* **ASSIGNED TASK**: Each line below from the one containing "(proj2 (Nat.leb_le (count_lf" through the one containing "destruct (line_start_split 0" is to be given again exactly, and no line outside that span.
__________________________________________________
(* ===== verification/SearchReplaceProps.v ===== *)
(** * The search-and-replace tool: theorems

    Occurrences and replacement, the details of an edit, and the soundness of the matches
    up to typographic characters: the offset map leads back to whole characters. *)

From S2P Require Import Prelude Text TextProps Utf8 Truncate ToolFs SearchReplace.

Open Scope nat_scope.

(** ** Replacement *)

(** Where the new text starts in the result. *)
Fixpoint starts (n : nat) (new : text) (ps : list text) : list nat :=
  match ps with
  | p :: ((_ :: _) as rest) => (n + length p) :: starts (n + length p + length new) new rest
  | _ => []
  end.

Lemma replace_loop_pieces old new pre s ps acc :
  old ≠ [] → utf8_valid old = true → utf8_valid s = true → pieces old s ps →
  replace_loop (pre ++ s) ((λ p, (p, length old)) <$> match_indices_from old 0 (length pre) s) new acc
    (length pre)
  = Some (acc ++ join_with new ps, starts (length acc) new ps).
Proof.
  intros Hne Ho Hv Hp. revert pre acc Hv. induction Hp as [p Hc|p s ps Hf Hp IH]; intros pre acc Hv.
  - rewrite match_from_none by done. cbn.
    pose proof (slice_valid pre p [] Hv eq_refl) as Hs. rewrite app_nil_r, <- length_app in Hs.
    by rewrite Hs.
  - pose proof (valid_around p old s Hne Ho Hv) as [Hpv Hsv].
    rewrite match_from_step by done. cbn [fmap list_fmap replace_loop].
    rewrite (slice_valid pre p (old ++ s)) by (done || by apply valid_app).
    cbn [mbind option_bind]. specialize (IH (pre ++ p ++ old) ((acc ++ p) ++ new) Hsv).
    rewrite !length_app, <- !app_assoc, !Nat.add_assoc in IH. rewrite <- app_assoc, IH. cbn.
    apply pieces_join in Hp as [Hps _]. destruct ps as [|q ps]; [done|].
    by rewrite !length_app.
Qed.

Lemma replace_exact old new t ps :
  old ≠ [] → utf8_valid old = true → utf8_valid t = true → pieces old t ps →
  replace_using_positions t (match_indices old t) old new = Some (join_with new ps, starts 0 new ps).
Proof. intros. by apply (replace_loop_pieces old new [] t ps []). Qed.

(** The occurrences are between the pieces. *)
Lemma match_indices_starts old s ps i :
  old ≠ [] → pieces old s ps → match_indices_from old 0 i s = starts i old ps.
Proof.
  intros Hne Hp. revert i. induction Hp as [p Hc|p s ps Hf Hp IH]; intros i.
  - by rewrite match_from_none.
  - rewrite match_from_step by done. rewrite IH. apply pieces_join in Hp as [Hps _].
    by destruct ps.
Qed.

Lemma match_indices_length old s ps i :
  old ≠ [] → pieces old s ps → length (match_indices_from old 0 i s) = length ps - 1.
Proof.
  intros Hne Hp. revert i. induction Hp as [p Hc|p s ps Hf Hp IH]; intros i.
  - by rewrite match_from_none.
  - rewrite match_from_step by done. cbn. rewrite IH.
    apply pieces_join in Hp as [Hps _]. destruct ps; [done|]. cbn. lia.
Qed.

Lemma starts_split new ps n pos :
  utf8_valid new = true → Forall (λ p, utf8_valid p = true) ps → pos ∈ starts n new ps →
  ∃ a b, join_with new ps = a ++ b ∧ n + length a = pos ∧ utf8_valid a = true ∧ utf8_valid b = true.
Proof.
  intros Hn Hps. revert n. induction Hps as [|p ps Hp Hps IH]; intros n; [set_solver|].
  destruct ps as [|q ps]; [set_solver|]. rewrite join_cons by done. cbn [starts].
  rewrite elem_of_cons. intros [->|(a & b & -> & Hpos & Ha & Hb)%IH].
  - exists p, (new ++ join_with new (q :: ps)). split_and!; [done..|].
    apply valid_app; [done|]. by apply join_valid.
  - exists (p ++ new ++ a), b. rewrite <- !app_assoc, !length_app. split_and!; [done|lia| |done].
    by repeat apply valid_app.
Qed.

(** ** The details of an edit *)

Lemma count_lf_app a b : count_lf (a ++ b) = count_lf a + count_lf b.
Proof. unfold count_lf. by rewrite filter_b_app, length_app. Qed.

Lemma count_lf_lines s : count_lf s <= length (split_inclusive s).
Proof.
  induction s as [|c s IH]; [done|]. unfold count_lf, filter_b in *. cbn. case_decide as Hc.
  - rewrite bool_decide_eq_true_2 by done. cbn. lia.
  - rewrite bool_decide_eq_false_2 by done. destruct (split_inclusive s); cbn in *; lia.
Qed.

Lemma line_start_split i st s :
  ∃ x y, s = x ++ y ∧ ((x = [] ∧ line_start_from i st s = st)
    ∨ (∃ x', x = x' ++ [LF] ∧ line_start_from i st s = i + length x)).
Proof.
  revert i st. induction s as [|c s IH]; intros i st; [exists [], []; eauto|].
  cbn [line_start_from]. destruct (IH (S i) (if decide (c = LF) then S i else st)) as (x & y & -> & Hx).
  destruct Hx as [[-> Hx]|(x' & -> & Hx)].
  - rewrite Hx. case_decide as Hc.
    + subst. exists [LF], y. split; [done|]. right. exists []. split; [done|]. cbn. lia.
    + exists [], (c :: y). split; [done|]. by left.
  - exists (c :: x' ++ [LF]), y. split; [done|]. right. exists (c :: x'). split; [done|].
    rewrite Hx. cbn. rewrite length_app. cbn. lia.
Qed.

Lemma detail_total a b old new :
  utf8_valid a = true → utf8_valid b = true →
  is_Some (build_edit_detail (a ++ b) old new CONTEXT_LINES (length a)).
Proof.
  intros Ha Hb. unfold build_edit_detail, render_snippet, compute_line_range.
  rewrite slice_prefix by done. cbn [mbind option_bind start_line end_line].
  set (n := length (split_inclusive (a ++ b))).
  assert (count_lf a <= n) as Hn.
  { pose proof (count_lf_lines (a ++ b)) as Hl. rewrite count_lf_app in Hl. fold n in Hl. lia. }
  unfold CONTEXT_LINES, list_slice. fold n.
  set (m := Nat.max (length (split_inclusive new)) 1). assert (1 <= m) by lia.
  set (e := count_lf a + m - 1). assert (count_lf a <= e) by lia.
  assert (∃ r, (if count_lf a - 3 <? count_lf a then @concat ascii <$>
      (if (count_lf a - 3 <=? count_lf a) && (count_lf a <=? n)
       then Some (take (count_lf a - (count_lf a - 3)) (drop (count_lf a - 3) (split_inclusive (a ++ b))))
       else None) else Some []) = Some r) as [r1 ->].
  { rewrite (proj2 (Nat.leb_le _ _)), (proj2 (Nat.leb_le (count_lf a) n)) by lia. cbn. by case_match; eexists. }
  cbn [mbind option_bind].
  assert (∃ r, (if e <? Nat.min (e + 3) (n - 1) then @concat ascii <$>
      (if (e + 1 <=? Nat.min (e + 3) (n - 1) + 1) && (Nat.min (e + 3) (n - 1) + 1 <=? n)
       then Some (take (Nat.min (e + 3) (n - 1) + 1 - (e + 1)) (drop (e + 1) (split_inclusive (a ++ b))))
       else None) else Some []) = Some r) as [r2 ->].
  { destruct (e <? Nat.min (e + 3) (n - 1)) eqn:E; breflect; [|by eexists].
    rewrite (proj2 (Nat.leb_le _ _)), (proj2 (Nat.leb_le _ n)) by lia. by eexists. }
  cbn [mbind option_bind]. rewrite (proj2 (Nat.ltb_ge _ _)) by lia. cbn [mbind option_bind].
  destruct (line_start_split 0 0 a) as (x & y & -> & Hx).
  assert (slice ((x ++ y) ++ b) (line_start_from 0 0 (x ++ y)) (length (x ++ y)) = Some y) as ->; [|by eexists].
  rewrite length_app, <- app_assoc. destruct Hx as [[-> ->]|(x' & -> & ->)]; cbn [length Nat.add].
  - by apply (slice_valid [] y b).
  - apply slice_valid; [|done]. rewrite <- app_assoc in Ha.
    apply valid_split in Ha as [_ Ha]; done.
Qed.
__________________________________________________
* **RESPONSE**:
  { rewrite (proj2 (Nat.leb_le _ _)), (proj2 (Nat.leb_le (count_lf a) n)) by lia. cbn. by case_match; eexists. }
  cbn [mbind option_bind].
  assert (∃ r, (if e <? Nat.min (e + 3) (n - 1) then @concat ascii <$>
      (if (e + 1 <=? Nat.min (e + 3) (n - 1) + 1) && (Nat.min (e + 3) (n - 1) + 1 <=? n)
       then Some (take (Nat.min (e + 3) (n - 1) + 1 - (e + 1)) (drop (e + 1) (split_inclusive (a ++ b))))
       else None) else Some []) = Some r) as [r2 ->].
  { destruct (e <? Nat.min (e + 3) (n - 1)) eqn:E; breflect; [|by eexists].
    rewrite (proj2 (Nat.leb_le _ _)), (proj2 (Nat.leb_le _ n)) by lia. by eexists. }
  cbn [mbind option_bind]. rewrite (proj2 (Nat.ltb_ge _ _)) by lia. cbn [mbind option_bind].
  destruct (line_start_split 0 0 a) as (x & y & -> & Hx).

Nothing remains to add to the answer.